Thirty years on, that is still what I hear in it. Not nostalgia. Not a warning from the past. A diagnostic instrument that remains stubbornly in calibration.
Further Listening
Talk Talk — Spirit of Eden (1988) [I’m a broken record on this one, just listen if you haven’t already] The inverse strategy: where OK Computer measures overload and managed acceleration, Spirit of Eden lowers the noise floor until attention itself becomes the drama.
Peter Gabriel — Security (1982) A crucial companion in its fusion of bodily unease, technological modernity, and total-album architecture.
David Bowie — Outside (1995) Another fractured systems record, obsessed with unstable identity, degraded public language, and the collapse of clean interpretive frames.
The Blue Nile — Hats (1989) For listeners drawn to the album’s immaculate surfaces, urban loneliness, and the slow emotional thinning that happens beneath both.
Massive Attack — Mezzanine (1998) A darker nocturnal study in mediated intimacy, surveillance atmosphere, and pressure carried through texture.
Porcupine Tree — Fear of a Blank Planet (2007) A later record about sedation, overstimulation, and the managed interior; more explicit than Radiohead, less ambiguous, but useful in the same conversation.
Further Reading
Claude Shannon and Warren Weaver — The Mathematical Theory of Communication Still the sharpest framework for thinking about transmission, compression, noise, and what gets lost when efficiency becomes the governing value.

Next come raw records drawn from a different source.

(* ===== verification/Keygrab.v ===== *)
(** * Keygrab: the demonstration guest of guest/keygrab

    The guest's drivers and its interrupt handler, written against the registers
    it sees ([Mmio]), and the platform a VM gives it: a virtual PLIC that behaves
    as the specification of VplicSpec.v, and a serial port of its own. *)

From S2P Require Import Prelude Layout Bits Memory Machine Plic Vcpu Vplic VplicSpec VplicTheorems Uart VmConfig Concrete.

(** include/dtb.h of the guest. *)
Definition KG_SERIAL : Z := 2 * 0x10000000.
Definition KG_SERIAL_IRQ_NUM := 11.
Definition KG_PLIC := 0xc000000.

(** The accesses of the guest's code: words of the PLIC by word index, bytes of the
    serial port by register number. *)
Class Mmio (S : Type) := {
  plic_lw : Z → cmd S Z;
  plic_sw : Z → Z → cmd S unit;
  uart_lb : Z → cmd S Z;
  uart_sb : Z → Z → cmd S unit;
  uart_polls : S → nat
}.

(** ** driver/plic.c of the guest *)

Section drivers.
Context {S : Type} {Mm : Mmio S}.

Definition kg_plic_set_priority (interrupt_source priority : Z) : cmd S unit :=
  if (interrupt_source <? 1) || (1023 <? interrupt_source) then mret tt
  else plic_sw interrupt_source priority.

(** A plain read-modify-write, where the hypervisor's driver uses an AMO. *)
Definition kg_plic_set_enabled (context interrupt_source enable : Z) : cmd S unit :=
  if (interrupt_source <? 1) || (1023 <? interrupt_source) then mret tt
  else
    let source_offset := interrupt_source / (4 * 8) in
    let source_mask := u32 (1 .<< (interrupt_source mod (4 * 8))) in
    if (context <? 0) || (15871 <? context) then mret tt
    else
      let context_offset := 1024 / (4 * 8) in
      let offset := 0x2000 / 4 in
      let offset := offset + context_offset * context in
      let offset := offset + source_offset in
      v ← plic_lw offset;
      if enable =? 0 then plic_sw offset (v .& ~32 source_mask)
      else plic_sw offset (v .| source_mask).

Definition kg_plic_set_threshold (context threshold : Z) : cmd S unit :=
  if (context <? 0) || (15871 <? context) then mret tt
  else
    let context_offset := 0x1000 / 4 in
    let offset := 0x200000 / 4 in
    plic_sw (offset + context_offset * context) threshold.

Definition kg_plic_claim (context : Z) : cmd S Z :=
  if (context <? 0) || (15871 <? context) then mret 0
  else
    let context_offset := 0x1000 / 4 in
    let offset := 0x200004 / 4 in
    plic_lw (offset + context_offset * context).

Definition kg_plic_complete (context interrupt_id : Z) : cmd S unit :=
  if (context <? 0) || (15871 <? context) then mret tt
  else
    let context_offset := 0x1000 / 4 in
    let offset := 0x200004 / 4 in
    plic_sw (offset + context_offset * context) interrupt_id.

(** ** driver/uart.c of the guest: no lock, the guest has one hart *)

(** [while ((R_REG(LSR) & LSR_THR_EMPTY) == 0);] *)
Fixpoint kg_wait_thr (fuel : nat) : cmd S unit :=
  match fuel with
  | O => hang
  | Datatypes.S fuel' => v ← uart_lb LSR; if v .& LSR_THR_EMPTY =? 0 then kg_wait_thr fuel' else mret tt
  end.

Definition kg_uartputc (c : Z) : cmd S unit :=
  n ← gets uart_polls;
  kg_wait_thr (Datatypes.S n) ;;
  uart_sb THR c.

Definition kg_init_uart : cmd S unit :=
  uart_sb IER 0 ;;
  uart_sb LCR LCR_DLAB ;;
  uart_sb DLL DLL_38400 ;;
  uart_sb DLM DLM_38400 ;;
  uart_sb LCR LCR_EIGHT_BITS ;;
  uart_sb FCR (FCR_ENABLE_FIFO .| FCR_CLEAR_RECEIVE_FIFO .| FCR_CLEAR_TRANSMIT_FIFO) ;;
  uart_sb MCR 0 ;;
  uart_sb IER IER_RECEIVED_DATA_AVAILABLE.

(** ** core/main.S: the calls of _start and of the trap handler; [tp] holds the
    hart number the guest was started with *)

Definition kg_context (tp : Z) : Z := u64 (u64 (tp .<< 1) + 1).

Definition kg_start (tp : Z) : cmd S unit :=
  kg_init_uart ;;
  kg_uartputc 0x44 ;;
  kg_plic_set_priority KG_SERIAL_IRQ_NUM 1 ;;
  kg_plic_set_enabled (s32 (kg_context tp)) KG_SERIAL_IRQ_NUM 1 ;;
  kg_plic_set_threshold (s32 (kg_context tp)) 0.

Definition kg_trap (tp : Z) : cmd S unit :=
  i ← kg_plic_claim (s32 (kg_context tp));
  if i =? 0 then mret tt
  else
    c ← uart_lb 0;
    kg_uartputc c ;;
    kg_plic_complete (s32 (kg_context tp)) i ;;
    kg_uartputc 10.
End drivers.

(** ** The platform of a VM *)

(** [g_last] is the interrupt the hypervisor claimed for the guest; the devices
    are the physical PLIC and the serial port that is passed through. *)
Record guest (D U : Type) := mk_guest { g_last : Z; g_plic : D; g_uart : U }.
Arguments mk_guest {D U}. Arguments g_last {D U}. Arguments g_plic {D U}. Arguments g_uart {D U}.

(** What the data sheet says of the receiver. *)
Class UartRx (U : Type) {UD : UartDevice U} {UL : UartLaws U} : Prop := {
  uart_rbr_view u : dlab (view u) = false → view (uart_read 0 u).2 = view u;
  uart_rbr_byte u : dlab (view u) = false → 0 <= (uart_read 0 u).1 < 256
}.

Section platform.
Context {D U : Type} {P : PlicDevice D} {UD : UartDevice U} {UL : UartLaws U}.
Context (devs : list (option mmio_dev)) (vctx pctx : Z).
Implicit Type g : guest D U.

(** The traps of the guest's accesses to its PLIC page are emulated as
    TrapEntryTheorems.v shows; those to the serial port reach the device. *)
#[export] Instance vm_mmio : Mmio (guest D U) := {|
  plic_lw i g := match vplic_read devs vctx pctx (g_last g) (g_plic g) (4 * i) with
                 | Some x => Ok x g
                 | None => Panic "Bad PLIC access" g
                 end;
  plic_sw i v g := match vplic_write_ops devs vctx pctx (g_last g) (4 * i) (u32 v) with
                   | Some ops => Ok tt (mk_guest (if completes devs vctx (g_last g) (4 * i) (u32 v) then 0 else g_last g)
                                          (run_ops ops (g_plic g)) (g_uart g))
                   | None => Panic "Bad PLIC access" g
                   end;
  uart_lb r g := let '(v, u) := uart_read r (g_uart g) in Ok v (mk_guest (g_last g) (g_plic g) u);
  uart_sb r v := modify (λ g, mk_guest (g_last g) (g_plic g) (uart_write r (u8 v) (g_uart g)));
  uart_polls g := uart_busy (g_uart g)
|}.
End platform.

Norbert Wiener — The Human Use of Human Beings Essential on feedback, control, and the human consequences of living inside increasingly automated systems.
James Gleick — The Information A readable bridge between technical communication theory and the larger cultural history of overload.
Matthew B. Crawford — The World Beyond Your Head Particularly useful on attention, agency, and what happens to the self when environments are designed to capture and steer response.
Mark Fisher — Capitalist Realism Still worth keeping in view, but here as one frame among others rather than the governing one.








Howard, I’ve had this bookmarked for weeks and am finally glad I sat down and read this. You’ve given me so much more to listen for when I next put on the record. Thank you for this.
Hi! Your writing captures the meaning of this album perfectly. I read the whole thing and want to read it again, and again and maybe one more time. Thank you for taking the time to write such a brilliant piece and share it.